Data to process:
(** * wrapanapi/systems/openstack.py: a shallow embedding

    The OpenStack management system talks to a remote compute backend
    through novaclient.  Every backend request is an explicit [Call]; a
    program is a function from the state of the world to an outcome, the new
    state and the trace of the calls it made.  The backend (and whoever
    shares it with us) is an arbitrary handler of the calls, so it may answer
    differently each time it is asked. *)

From Stdlib Require Import ZArith Structures.OrderedTypeEx Sorting.Sorted.
From stdpp Require Import base option list strings.

Local Open Scope string_scope.
Local Open Scope Z_scope.
Local Open Scope list_scope.

(** ** Backend resources

    The attributes of the novaclient resources that the module reads. *)

Module Fault.
Record t := mk { code : Z; message : string; created : string }.
End Fault.

Module Nic.
(** One entry of [server._info['addresses'][network]];
    [type] is the key ['OS-EXT-IPS:type']. *)
Record t := mk { type : string; addr : string }.
End Nic.

Module Server.
(** [fault] is [None] when the resource has no [fault] attribute;
    [addresses] lists the networks in the order [dict.values()] yields. *)
Record t := mk {
  id : string;
  name : string;
  status : string;
  tenant_id : string;
  addresses : list (string * list Nic.t);
  fault : option Fault.t
}.
End Server.
(** C10.  In every reachable state, a zone with an incoming image is
    the active zone, so at most one zone has one; every other zone has
    no incoming image and alpha 0. *)
Theorem only_active_zone_fades a :
  reachable a ->
  (forall k z, zones a !! k = Some z -> is_Some (incoming z) -> k = activeKey a) /\
  (forall k1 k2 z1 z2,
     zones a !! k1 = Some z1 -> zones a !! k2 = Some z2 ->
     is_Some (incoming z1) -> is_Some (incoming z2) -> k1 = k2) /\
  (forall k z, zones a !! k = Some z -> k <> activeKey a ->
     incoming z = None /\ alpha z = 0).
Proof.
  intros Ha%reachable_Inv.
  assert (Hactive : forall k z,
    zones a !! k = Some z -> is_Some (incoming z) -> k = activeKey a).
  { intros k z Hz [i Hi]. destruct (decide (k = activeKey a)) as [|Hne]; [done|].
    destruct (inv_quiet a Ha k z Hz) as [Hnone _]; [by left | congruence]. }
  split_and!.
  - exact Hactive.
  - intros k1 k2 z1 z2 Hz1 Hz2 H1 H2.
    rewrite (Hactive k1 z1), (Hactive k2 z2); done.
  - intros k z Hz Hne. apply (inv_quiet a Ha k z Hz). by left.
Qed.

(** ** The cursor *)

Section Cursor.

Variable imageLoader_get : string -> option Image.
Implicit Types (a : Animator) (dt r : Q).

(** What [update] does to the state and the cursor, by cases on how the
    call ends.  [moved] tells whether the cursor advanced. *)
Inductive updated a : Reply unit -> bool -> Prop :=
| upd_same a' es :
    state a' = state a ->
    currentZoneIndex a' = currentZoneIndex a ->
    currentSet a' = currentSet a ->
    updated a (mkReply (Normal tt) a' es) false
| upd_fade_thrown e a' es :
    state a = FADING -> state a' = FADING ->
    currentZoneIndex a' = currentZoneIndex a ->
    currentSet a' = currentSet a ->
    updated a (mkReply (Thrown e) a' es) false
| upd_faded a' es :
    state a = FADING -> state a' = HOLDING ->
    currentZoneIndex a' = currentZoneIndex a ->
    currentSet a' = currentSet a ->
    updated a (mkReply (Normal tt) a' es) false
| upd_held a' es :
    state a = HOLDING -> state a' = FADING ->
    currentZoneIndex a' = nextIndex a ->
    currentSet a' = nextSet a ->
    updated a (mkReply (Normal tt) a' es) true
| upd_hold_thrown e a' es :
    state a = HOLDING -> state a' = HOLDING ->
    currentZoneIndex a' = nextIndex a ->
    currentSet a' = nextSet a ->
    updated a (mkReply (Thrown e) a' es) true.

Lemma update_cases a dt r :
  exists moved, updated a (update imageLoader_get dt r a) moved.
Proof.
  destruct (transitioningOut a) eqn:Hout.
  { exists false. rewrite update_transitioning_out by done.
    destruct (Js.le _ 0); by constructor. }
  destruct (state a) eqn:Hst.
  - exists false. rewrite update_idle by done. by constructor.
  - exists false. rewrite update_fading by done.
    assert (Hf : state (faded (ticked dt a)) = FADING /\
                 currentZoneIndex (faded (ticked dt a)) = currentZoneIndex a /\
                 currentSet (faded (ticked dt a)) = currentSet a).
    { unfold faded. destruct (zones _ !! activeKey _) as [z|]; [|done].
      by destruct (incoming z). }
    destruct Hf as (Hf1 & Hf2 & Hf3).
    destruct (Js.ge _ _).
    + destruct (zones _ !! activeKey _) as [z|].
      * by apply upd_faded.
      * by apply upd_fade_thrown.
    + apply upd_same; [congruence | done | done].
  - rewrite update_holding by done.
    destruct (Js.ge _ _); [|by exists false; constructor].
    exists true.
    destruct (startZoneFade_cases imageLoader_get (advanced (ticked dt a)) r)
      as [e u es Hu Hno|u es Hu|u z img es Hu Hz Himg].
    + by apply upd_hold_thrown.
    + by apply upd_held.
    + by apply upd_held.
Qed.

Problem details: Starting at the top of the data above, repeat every line exactly until the line containing "program is a" has been given, then stop.

Task response:
(** * wrapanapi/systems/openstack.py: a shallow embedding

    The OpenStack management system talks to a remote compute backend
    through novaclient.  Every backend request is an explicit [Call]; a
    program is a function from the state of the world to an outcome, the new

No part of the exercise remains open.